Patching is the process of applying available updates to an operating system, website, software, hardware, or plugin. In information security, patches are security updates that address identified vulnerabilities, which could allow cyber threat actors unauthorized access to information systems or networks. Some companies, such as Microsoft and Adobe, regularly release bulk security patches for their products on the second Tuesday of every month (i.e., Patch Tuesday), whereas other companies release patches on other days of the month, quarterly, or on an ad hoc basis. Each vulnerability in the patch is rated based on the associated level of risk, threat, and impact, along with other factors. In the U.S., most publicly known cybersecurity vulnerabilities are cataloged in the Common Vulnerabilities and Exposures (CVE) List maintained by MITRE.

Why does it matter

Unpatched vulnerabilities remain one of the primary infection vectors observed by the EI-ISAC and our partners. Once patches are publicly announced, information on the associated vulnerabilities they remediate is generally available to anyone, including cyber threat actors. This significantly increases the likelihood that the threat actors will attempt to exploit unpatched systems using information deduced from the patch release. Successful exploitation of unpatched election infrastructure may result in malware infections, website defacements, or compromise the confidentiality, integrity, or availability of election-related information, which could include personally identifiable information (PII) and other voter information.

What you can do

When patching relevant election systems, be sure to consider your state’s or the U.S. Election Assistance Commission’s (EAC) System Certification Process and account for scheduled primary and election day system configuration freezes. When creating a patch management program for your agency, begin by understanding all the hardware and software assets that you are responsible for (CIS Controls 1 & 2). Then implement a patch management program that:

  • Readily identifies patches as they become available;
  • Prioritizes patches for known vulnerable systems;
  • Downloads patches from authoritative sources;
  • Tests and verifies patches in the operating environment; and
  • Applies appropriately tested patches to vulnerable systems.

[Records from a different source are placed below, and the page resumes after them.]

(* ===== verification/RlcUmWindow.v ===== *)
(** * Sequence numbers and windows of the UM receiver (rlc_um_dar.c)

    [rlc_um_in_window] and [rlc_um_in_reordering_window] compare sequence
    numbers after subtracting the lower edge of the reordering window,
    VR(UH) - UM_Window_Size, with C's remainder, whose sign is that of the
    dividend.  A modulus of 0 (an entity that was not configured) divides by
    zero. *)

From S2P Require Import Prelude RlcAmTypes RlcUmTypes.

Definition c_rem (a b : Z) : res Z := if b =? 0 then Err UndefinedBehaviour else Ok (Z.rem a b).

(** -2 below, -1 above, 0 strictly inside, 1 on the lower bound, 2 on the
    higher one, 3 on both. *)
Definition rlc_um_in_window (r : rlc_um_entity_t) (lower_boundP snP higher_boundP : Z) : res Z :=
  let modulus := i16 (i16 (vr_uh r) - rx_um_window_size r) in
  lower_boundP ← c_rem (i16 lower_boundP - modulus) (rx_sn_modulo r);
  higher_boundP ← c_rem (i16 higher_boundP - modulus) (rx_sn_modulo r);
  snP ← c_rem (i16 snP - modulus) (rx_sn_modulo r);
  Ok (if lower_boundP >? snP then -2
      else if higher_boundP <? snP then -1
      else if lower_boundP =? snP then (if higher_boundP =? snP then 3 else 1)
      else if higher_boundP =? snP then 2
      else 0).

Definition rlc_um_in_reordering_window (r : rlc_um_entity_t) (snP : Z) : res Z :=
  let modulus := i16 (vr_uh r - rx_um_window_size r) in
  sn_mod ← c_rem (i16 snP - modulus) (rx_sn_modulo r);
  Ok (if (0 <=? sn_mod) && (sn_mod <? rx_um_window_size r) then 0 else -1).

(** ** The reception buffer *)
Definition rlc_um_get_pdu_from_dar_buffer (r : rlc_um_entity_t) (snP : Z) : res (option mac_tb) :=
  buf ← deref (dar_buffer r);
  array_get buf (u16 snP).

Definition rlc_um_store_pdu_in_dar_buffer (pdu_pP : option mac_tb) (snP : Z) (r : rlc_um_entity_t)
  : res rlc_um_entity_t :=
  buf ← deref (dar_buffer r);
  buf ← array_set buf (u16 snP) pdu_pP;
  Ok (r <| dar_buffer := Some buf |>).

(** The PDU and the entity without it. *)
Definition rlc_um_remove_pdu_from_dar_buffer (snP : Z) (r : rlc_um_entity_t)
  : res (option mac_tb * rlc_um_entity_t) :=
  pdu_p ← rlc_um_get_pdu_from_dar_buffer r snP;
  r ← rlc_um_store_pdu_in_dar_buffer None snP r;
  Ok (pdu_p, r).

(** ** What the windows are *)

(** The two configurations: 10-bit and 5-bit sequence numbers. *)
Definition um_modulus (M W : Z) : Prop := (M = 1024 /\ W = 512) \/ (M = 32 /\ W = 16).
Definition um_rx_config (M W : Z) (r : rlc_um_entity_t) : Prop :=
  um_modulus M W /\ rx_sn_modulo r = M /\ rx_um_window_size r = W.

(** The distance of [x] from the lower edge of the reordering window. *)
Definition um_pos (M W uh x : Z) : Z := (x - (uh - W)) mod M.

Lemma um_pos_range M W uh x : um_modulus M W -> 0 <= um_pos M W uh x < M.
Proof. intros [[-> ->] | [-> ->]]; apply Z.mod_pos_bound; lia. Qed.

Lemma i16_small x : -32768 <= x < 32768 -> i16 x = x.
Proof. intros H. unfold i16. apply wraps_small; change (2 ^ (16 - 1)) with 32768; lia. Qed.

(** C's remainder is the distance, or a negative number outside the window. *)
Lemma um_rem M W uh x :
  um_modulus M W -> 0 <= uh < M -> - W <= x < M ->
  let s := Z.rem (x - (uh - W)) M in
  (s = um_pos M W uh x \/ (s = um_pos M W uh x - M /\ s < 0)) /\
  (0 <= x \/ x = uh - W -> um_pos M W uh x <= W -> s = um_pos M W uh x).
Proof.
  intros HM Hu Hx s. unfold s, um_pos.
  destruct HM as [[-> ->] | [-> ->]]; (split; [|intros Hx0 Hp; revert Hp]); Z.quot_rem_to_equations;
    Z.div_mod_to_equations; lia.
Qed.

(** The comparison made by [rlc_um_in_window]. *)
Definition window_place (lo s hi : Z) : Z :=
  if lo >? s then -2 else if hi <? s then -1
  else if lo =? s then (if hi =? s then 3 else 1) else if hi =? s then 2 else 0.

Lemma um_in_window_ok M W r lo sn hi :
  um_rx_config M W r -> 0 <= vr_uh r < M ->
  (0 <= lo < M \/ lo = vr_uh r - W) -> 0 <= sn < M -> 0 <= hi < M ->
  um_pos M W (vr_uh r) lo <= W -> um_pos M W (vr_uh r) hi <= W ->
  exists s, rlc_um_in_window r lo sn hi =
      Ok (window_place (um_pos M W (vr_uh r) lo) s (um_pos M W (vr_uh r) hi)) /\
    (s = um_pos M W (vr_uh r) sn \/ (s < 0 /\ W < um_pos M W (vr_uh r) sn)).
Proof.
  intros (HM & E1 & E2) Hu Hlo Hsn Hhi Plo Phi. unfold rlc_um_in_window. rewrite E1, E2.
  assert (Hb : 0 < W /\ M = 2 * W /\ M <= 1024) by (destruct HM as [[-> ->] | [-> ->]]; lia).
  rewrite (i16_small (vr_uh r)), (i16_small (vr_uh r - W)), (i16_small lo), (i16_small hi), (i16_small sn) by lia.
  unfold c_rem. rewrite (proj2 (Z.eqb_neq M 0)) by lia. cbn [mbind res_bind].
  destruct (um_rem M W (vr_uh r) lo HM Hu ltac:(lia)) as [_ Rlo].
  destruct (um_rem M W (vr_uh r) hi HM Hu ltac:(lia)) as [_ Rhi].
  destruct (um_rem M W (vr_uh r) sn HM Hu ltac:(lia)) as [Rs1 Rs2].
  rewrite Rlo, Rhi by (done || lia).
  exists (Z.rem (sn - (vr_uh r - W)) M). split; [done|].
  destruct Rs1 as [|[E Hneg]]; [by left|]. right. split; [done|].
  destruct (Z.le_gt_cases (um_pos M W (vr_uh r) sn) W) as [Hle|]; [|done].
  specialize (Rs2 ltac:(lia) Hle). pose proof (um_pos_range M W (vr_uh r) sn HM). lia.
Qed.

Lemma um_in_reordering_ok M W r sn :
  um_rx_config M W r -> 0 <= vr_uh r < M -> 0 <= sn < M ->
  rlc_um_in_reordering_window r sn = Ok (if um_pos M W (vr_uh r) sn <? W then 0 else -1).
Proof.
  intros (HM & E1 & E2) Hu Hsn. unfold rlc_um_in_reordering_window. rewrite E1, E2.
  assert (Hb : 0 < W /\ M = 2 * W /\ M <= 1024) by (destruct HM as [[-> ->] | [-> ->]]; lia).
  rewrite (i16_small (vr_uh r - W)), (i16_small sn) by lia.
  unfold c_rem. rewrite (proj2 (Z.eqb_neq M 0)) by lia. cbn [mbind res_bind].
  destruct (um_rem M W (vr_uh r) sn HM Hu ltac:(lia)) as [R1 R2].
  pose proof (um_pos_range M W (vr_uh r) sn HM).
  destruct R1 as [-> | [E Hneg]].
  - rewrite (proj2 (Z.leb_le _ _)) by lia. done.
  - rewrite (proj2 (Z.leb_gt _ _)) by lia. cbn [andb].
    destruct (Z.ltb_spec (um_pos M W (vr_uh r) sn) W); [|done].
    specialize (R2 ltac:(lia) ltac:(lia)). lia.
Qed.

Lemma um_windows_ok M W r sn :
  um_rx_config M W r -> 0 <= vr_uh r < M -> 0 <= sn < M -> 0 <= vr_ur r < M ->
  um_pos M W (vr_uh r) (vr_ur r) <= W ->
  let pos := um_pos M W (vr_uh r) in
  rlc_um_in_reordering_window r sn = Ok (if pos sn <? W then 0 else -1) /\
  (exists v, rlc_um_in_window r (vr_uh r - W) sn (vr_ur r) = Ok v /\
     (v = 0 \/ v = 1 <-> pos sn < pos (vr_ur r))) /\
  (exists v, rlc_um_in_window r (vr_ur r) sn (vr_uh r) = Ok v /\
     (v = 0 <-> pos (vr_ur r) < pos sn < W)) /\
  (exists v, rlc_um_in_window r (vr_ur r) (vr_uh r) (vr_uh r) = Ok v /\
     (v = 2 <-> pos (vr_ur r) < W)).
Proof.
  intros Hc Hu Hsn Hur Pur pos.
  assert (Hb : um_modulus M W /\ 0 < W /\ M = 2 * W) by (destruct Hc as ([[-> ->] | [-> ->]] & _); unfold um_modulus; lia).
  destruct Hb as (HM & HW & HMW).
  assert (Puh : pos (vr_uh r) = W).
  { unfold pos, um_pos. replace (_ - _) with W by lia. apply Z.mod_small. lia. }
  assert (Plo : pos (vr_uh r - W) = 0).
  { unfold pos, um_pos. by rewrite Z.sub_diag. }
  pose proof (um_pos_range M W (vr_uh r) sn HM) as Hps. pose proof (um_pos_range M W (vr_uh r) (vr_ur r) HM) as Hpr.
  fold pos in Hps, Hpr, Pur. split; [by apply um_in_reordering_ok|]. split; [|split].
  - destruct (um_in_window_ok M W r (vr_uh r - W) sn (vr_ur r)) as (s & E & Hs); try done; [by right|fold pos; lia|].
    fold pos in E, Hs. rewrite E, Plo. eexists. split; [done|]. unfold window_place.
    destruct (Z.gtb_spec 0 s), (Z.ltb_spec (pos (vr_ur r)) s), (Z.eqb_spec 0 s), (Z.eqb_spec (pos (vr_ur r)) s); lia.
  - destruct (um_in_window_ok M W r (vr_ur r) sn (vr_uh r)) as (s & E & Hs); try done; [by left|fold pos; lia|].
    fold pos in E, Hs. rewrite E, Puh. eexists. split; [done|]. unfold window_place.
    destruct (Z.gtb_spec (pos (vr_ur r)) s), (Z.ltb_spec W s), (Z.eqb_spec (pos (vr_ur r)) s), (Z.eqb_spec W s); lia.
  - destruct (um_in_window_ok M W r (vr_ur r) (vr_uh r) (vr_uh r)) as (s & E & Hs); try done; [by left|fold pos; lia|].
    fold pos in E, Hs. rewrite Puh in E, Hs. rewrite E. eexists. split; [done|]. unfold window_place.
    destruct (Z.gtb_spec (pos (vr_ur r)) s), (Z.ltb_spec W s), (Z.eqb_spec (pos (vr_ur r)) s), (Z.eqb_spec W s); lia.
Qed.

(** The windows of 36.322 5.1.2.2, with 10 or 5 bit sequence numbers.  On
    the circle of sequence numbers, with distances taken from the lower edge
    VR(UH) - UM_Window_Size of the reordering window: a sequence number is in the
    reordering window when its distance is less than the window size; the test
    that discards late PDUs answers exactly when (VR(UH) - UM_Window_Size) <= x <
    VR(UR), the one for duplicates exactly when VR(UR) < x < VR(UH), and the one
    that (re)starts t-Reordering exactly when VR(UH) > VR(UR), for a VR(UR) that
    lies in the window or is VR(UH). *)
Theorem um_windows_spec M W r sn :
  um_rx_config M W r -> 0 <= vr_uh r < M -> 0 <= sn < M -> 0 <= vr_ur r < M ->
  um_pos M W (vr_uh r) (vr_ur r) <= W ->
  let pos := um_pos M W (vr_uh r) in
  rlc_um_in_reordering_window r sn = Ok (if pos sn <? W then 0 else -1) /\
  (exists v, rlc_um_in_window r (vr_uh r - W) sn (vr_ur r) = Ok v /\
     (v = 0 \/ v = 1 <-> pos sn < pos (vr_ur r))) /\
  (exists v, rlc_um_in_window r (vr_ur r) sn (vr_uh r) = Ok v /\
     (v = 0 <-> pos (vr_ur r) < pos sn < W)) /\
  (exists v, rlc_um_in_window r (vr_ur r) (vr_uh r) (vr_uh r) = Ok v /\
     (v = 2 <-> pos (vr_ur r) < W)).
Proof. apply um_windows_ok. Qed.

Definition sample_um_window : rlc_um_entity_t :=
  um_entity_zero <| rx_sn_modulo := 32 |> <| rx_um_window_size := 16 |> <| vr_uh := 3 |> <| vr_ur := 30 |>.
Lemma um_windows_spec_witness :
  um_rx_config 32 16 sample_um_window /\
  rlc_um_in_reordering_window sample_um_window 31 = Ok 0 /\
  rlc_um_in_window sample_um_window (vr_ur sample_um_window) 31 (vr_uh sample_um_window) = Ok 0.
Proof.
  assert (Hc : um_rx_config 32 16 sample_um_window) by (split; [right|]; done).
  destruct (um_windows_spec 32 16 sample_um_window 31 Hc) as (H1 & _ & (v & H2 & H3) & _);
    try (cbn; lia); [vm_compute; discriminate|].
  split; [exact Hc|]. split; [exact H1|]. rewrite H2. f_equal. apply H3. vm_compute. done.
Defined.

The MS-ISAC regularly disseminates Cybersecurity Advisories, which address critical patches in commercial software commonly used by government agencies and are available to all EI-ISAC members. To subscribe to Cybersecurity Advisories, EI-ISAC members should contact their account manager or complete the subscription form. For more comprehensive recommendations and technical insight on this topic, please see the MS-ISAC’s Technical White Paper Timely Patching Reduces System Compromises.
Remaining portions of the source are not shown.